While at Westat he and Warren Mitofsky developed the Mitofsky-Waksberg (MW) method of random digit dialing (Waksberg, 1978). This article has been cited in various statistical and social science journals nearly 2,000 times. In 1986, Kalton and Anderson noted that the method was especially useful for sampling rare populations. The MW method has been particularly useful in identifying persons to use as controls from the general population in case-control studies.

In the early 1970s unrestricted random sampling of telephone numbers in the United States was extremely inefficient for household sampling. The MW method treated the first eight digits in the sorted list of phone numbers as clusters (known as 100-banks), screened clusters by phoning a randomly selected number in a sample 100-bank and retaining a cluster only if the contacted number was residential. In a retained cluster additional 2-digit numbers were appended to the 8-digit cluster number and phoned to obtain the desired sample size.
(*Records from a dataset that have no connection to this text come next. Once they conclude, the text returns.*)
(** The interrupted code continues: all of its registers are as they were. *)
Record resumed_aarch64 (c : CpuA64) (ev : list visible) (c' : CpuA64) : Prop := {
  rs_x : a_x c' = a_x c;
  rs_q : a_q c' = a_q c;
  rs_sp0 : sget SP_EL0 (a_sys c') = sget SP_EL0 (a_sys c);
  rs_sp1 : a_sp1 c' = a_sp1 c;
  rs_pc : a_pc c' = a_pc c;
  rs_pst : a_pst c' = a_pst c;
  rs_fp : sget FPCR (a_sys c') = sget FPCR (a_sys c) /\ sget FPSR (a_sys c') = sget FPSR (a_sys c);
  rs_kern : sget TPIDR_EL1 (a_sys c') = sget TPIDR_EL1 (a_sys c) /\ sget VBAR_EL1 (a_sys c') = sget VBAR_EL1 (a_sys c);
  rs_log : a_log c' = a_log c ++ ev
}.

Section Traps.
Context `{Platform}.
Variables (fuel : nat) (mapped : Z -> bool) (intid : Z) (abi : CpuA64 -> CpuA64).
Hypothesis abi_law : abi_ok_aarch64 abi.
Hypothesis abi_typed : forall c, a_typed c -> a_typed (abi c).

#[local] Abbreviation callee := (call_handler_aarch64 fuel mapped intid abi).
#[local] Abbreviation effect m := (exc_effect fuel (readerA mapped m) intid).

(** ** From the stub to the branch *)

(** The state at the branch that ends [exc_entry], for a frame saved from
    [c]; the flag tells a program's exception from the kernel's. *)
Record left (c : CpuA64) (f : ExcFrame_aarch64) (ev : list visible) (c' : CpuA64) : Prop := {
  lf_x : a_x c' = take 31 (fa_x f);
  lf_q : a_q c' = fa_q f;
  lf_sp0 : sget SP_EL0 (a_sys c') = nth 31 (fa_x f) 0;
  lf_sp1 : a_sp1 c' = a_sp1 c;
  lf_sel : spsel c' = true;
  lf_ne : flag_ne c' = negb (Z.land (fa_spsr f) 12 =? 0);
  lf_ret : sget ELR_EL1 (a_sys c') = fa_elr f /\ sget SPSR_EL1 (a_sys c') = fa_spsr f;
  lf_fp : sget FPCR (a_sys c') = fa_fpcr f /\ sget FPSR (a_sys c') = fa_fpsr f;
  lf_kern : sget TPIDR_EL1 (a_sys c') = sget TPIDR_EL1 (a_sys c) /\ sget VBAR_EL1 (a_sys c') = sget VBAR_EL1 (a_sys c);
  lf_log : a_log c' = a_log c ++ ev
}.

Lemma tst_flag_z v p : Z.testbit (Z.lor (tst_flags v p) 1) 30 = (v =? 0).
Proof.
  unfold tst_flags. rewrite !Z.lor_spec, Z.land_spec. change (Z.testbit 1 30) with false.
  change (Z.testbit 0xfffffff 30) with false. rewrite andb_false_r, orb_false_r. cbn [orb].
  rewrite if_swap_bit by done. by destruct (v =? 0).
Qed.

Lemma lor_one_odd p : Z.testbit (Z.lor p 1) 0 = true.
Proof. by rewrite Z.lor_spec, orb_true_r. Qed.

Lemma frame_at_ok head xs usp c :
  length head = 4%nat -> length xs = 27%nat -> Forall is_word head -> Forall is_word xs -> is_word usp ->
  a_ok c -> length (a_q c) = 32%nat -> frame_ok_aarch64 (frame_at head xs usp c).
Proof.
  intros H1 H2 H3 H4 H5 [Hx Hq Hs _] H6. constructor; [split; [|done]| |done|].
  - unfold frame_at. cbn [fa_x]. rewrite !length_app, H1, H2. done.
  - unfold frame_at. cbn [fa_x]. rewrite !Forall_app. split_and!; [done|done|by apply Forall_singleton].
  - unfold frame_at. cbn [fa_elr fa_spsr fa_esr fa_far fa_fpcr fa_fpsr].
    repeat (apply Forall_cons_2; [first [exact (Hs ELR_EL1)|exact (Hs SPSR_EL1)|exact (Hs ESR_EL1)|exact (Hs FAR_EL1)
      |exact (Hs FPCR)|exact (Hs FPSR)]|]). apply Forall_nil_2.
Qed.

(** The call, with the frame in memory. *)
Lemma call_run n f c x0 x1 x2 xs :
  a_typed c -> frame_ok_aarch64 f -> fa_x f = x0 :: x1 :: x2 :: xs -> xget 0 c = n ->
  reads (a_mem c) (xget 1 c) (words_of f) ->
  follows (effect (a_mem c) n (fa_esr f) x0 x1 x2) (callee c) (fun ev c' =>
    exists m, c' = a_with_log (a_with_mem (abi c) m) (a_log c ++ ev) /\ a_typed c' /\ reads m (xget 1 c) (words_of f)).
Proof.
  intros Hc Hf Hx Hn Hr. unfold call_handler_aarch64.
  rewrite (read_words_of _ _ f (ff_len _ Hf) Hr), Hn, (handler_effect_aarch64 fuel _ intid n f x0 x1 x2 xs Hx).
  destruct (exc_effect _ _ _ _ _ _ _ _) as [[ev|code]| |]; cbn [follows]; [|done..].
  rewrite !Ok_try. eexists. split; [done|]. eexists. split; [done|]. split.
  - by destruct (abi_typed _ Hc) as [[] ??].
  - apply reads_store_words, words_of_ok, Hf.
Qed.

(** At the call. *)
Lemma saved_typed n a y2 y3 xs c m :
  a_typed c -> a_x c = n :: a :: y2 :: y3 :: xs -> is_word a -> a_typed (saved n a xs c m).
Proof.
  intros [[H1 H2 H3 H4] Hlx Hlq] Hx Ha. rewrite Hx in *. constructor; [|done|done].
  constructor; cbn; [|done| |done].
  - rewrite !Forall_cons in *. destruct H1 as (? & ? & _ & _ & ?). split_and!; try done; [apply (H3 FPSR)|apply (H3 FAR_EL1)].
  - intros s. specialize (H3 s). destruct (a_sys c). by destruct s.
Qed.

(** [exc_entry] up to the branch. *)
Lemma entry_run_a64 n a y2 y3 x0 x1 x2 x3 xs usp c :
  a_typed c -> (forall x, is_byte (a_mem c x)) -> a_x c = n :: a :: y2 :: y3 :: xs ->
  a mod 16 = 0 -> 0 <= a -> a + 816 < 2 ^ 64 -> Forall is_word [x0; x1; x2; x3; usp] ->
  reads (a_mem c) a [x0; x1; x2; x3] -> load 8 (a_mem c) (a + 248) = usp ->
  exists m, same_outside a (a + 816) (a_mem c) m /\
    follows (effect m n (sget ESR_EL1 (a_sys c)) x0 x1 x2) (execA callee (exc_entry_save ++ [BL] ++ exc_entry_rstr) c)
      (left c (frame_at [x0; x1; x2; x3] xs usp c)).
Proof.
  intros Hc Hby Hx Hal Ha Hb Hw Hr Hu. pose proof Hc as [Hok Hlx Hlq].
  assert (length xs = 27%nat) as Hl by (rewrite Hx in Hlx; by injection Hlx).
  set (f := frame_at [x0; x1; x2; x3] xs usp c).
  assert (frame_ok_aarch64 f) as Hf.
  { pose proof (ok_x _ Hok) as Hxo. rewrite Hx in Hxo. apply (Forall_drop _ 4) in Hxo.
    apply frame_at_ok; try done; [exact (Forall_take _ 4 _ Hw)|exact (Forall_lookup_1 _ _ 4 _ Hw eq_refl)]. }
  destruct (save_run callee n a y2 y3 x0 x1 x2 x3 xs usp c Hl Hlq Hx Hok Ha Hb Hw Hby Hr Hu) as (m & Hs & Hrf & Hm).
  exists m. split; [done|]. rewrite execA_app, Hs, Ok_try, execA_app. set (c1 := saved n a xs c m) in *.
  assert (a_typed c1) as Hc1 by (apply (saved_typed n a y2 y3); [done..|unfold is_word; lia]).
  assert (spsel c1 = false) as Hsel1 by apply ldiff_odd.
  change [BL] with ([BL] ++ []). eapply follows_bind.
  { cbn [execA stepA app]. rewrite try_Ok. apply (call_run n f c1 x0 x1 x2 (x3 :: xs ++ [usp])); try done. }
  intros ev c2 _ (m2 & -> & Hc2 & Hr2). set (c2 := a_with_log _ _) in *.
  assert (spsel c2 = false) as Hsel2.
  { rewrite <- Hsel1. unfold spsel. change (a_pst c2) with (a_pst (abi c1)). pose proof (aa_mode _ abi_law c1) as Hmode.
    apply (f_equal (fun x => Z.testbit x 0)) in Hmode. by rewrite !Z.land_spec, !andb_true_r in Hmode. }
  assert (sget SP_EL0 (a_sys c2) = a) as Hsp2.
  { pose proof (aa_sp _ abi_law c1) as Hsp. unfold sp in Hsp. rewrite Hsel1 in Hsp. unfold spsel in Hsp, Hsel2.
    change (a_pst c2) with (a_pst (abi c1)) in Hsel2. rewrite Hsel2 in Hsp. change (a_sys c2) with (a_sys (abi c1)). rewrite Hsp. apply (sget_sput SP_EL0). }
  destruct (rstr_run callee f c2 a Hf (at_ok _ Hc2) (at_x _ Hc2) (at_q _ Hc2) Hsel2 Hsp2 Hal Ha Hb Hr2) as (m3 & H3 & _).
  exists (restored f c2 m3). split; [exact H3|]. constructor; try reflexivity.
  - apply (aa_sp1 _ abi_law c1).
  - apply lor_one_odd.
  - unfold flag_ne. cbn [a_pst restored]. by rewrite tst_flag_z.
  - by split.
  - by split.
  - split; [etransitivity; [apply (aa_tpidr _ abi_law c1)|]|etransitivity; [apply (aa_vbar _ abi_law c1)|]]; by apply sget_sput_ne.
Qed.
In 1967 he was asked by Mitofsky to consult for the CBS television network on election night predictions, a post he maintained through the 1994 elections. In 1966 CBS based its predictions on set of key precincts in every state. In most states, the system worked well but gave poor predictions in a few states like Maryland. The issue in Maryland was that precincts whose party vote-split changed substantially from the previous election were thrown out as being either outliers or errors. The reported vote in those precincts turned out to be correct, and their removal produced an incorrect prediction in the governor's race. Based on the recommendation of Waksberg and Mitofsky, CBS switched to probability samples of precincts with none being replaced.

==Honors==
He served the profession of statistics in many roles and received numerous awards, including the Department of Commerce Gold Medal, the Roger Herriot Memorial Award from the American Statistical Association (ASA), and election as an ASA Fellow in 1964. He served on the ASA board of directors as chairs of both the Survey Research Methods Section and the Social Statistics Section and on a number of committees. He has been president of the Washington Statistical Society and was an Associate Editor of the journal Survey Methodology. Throughout his career at the Census Bureau and Westat, he had a commitment to mentoring young statisticians. In 2001 the journal Survey Methodology established the annual Waksberg Award in his honor to recognize his contributions to the survey profession.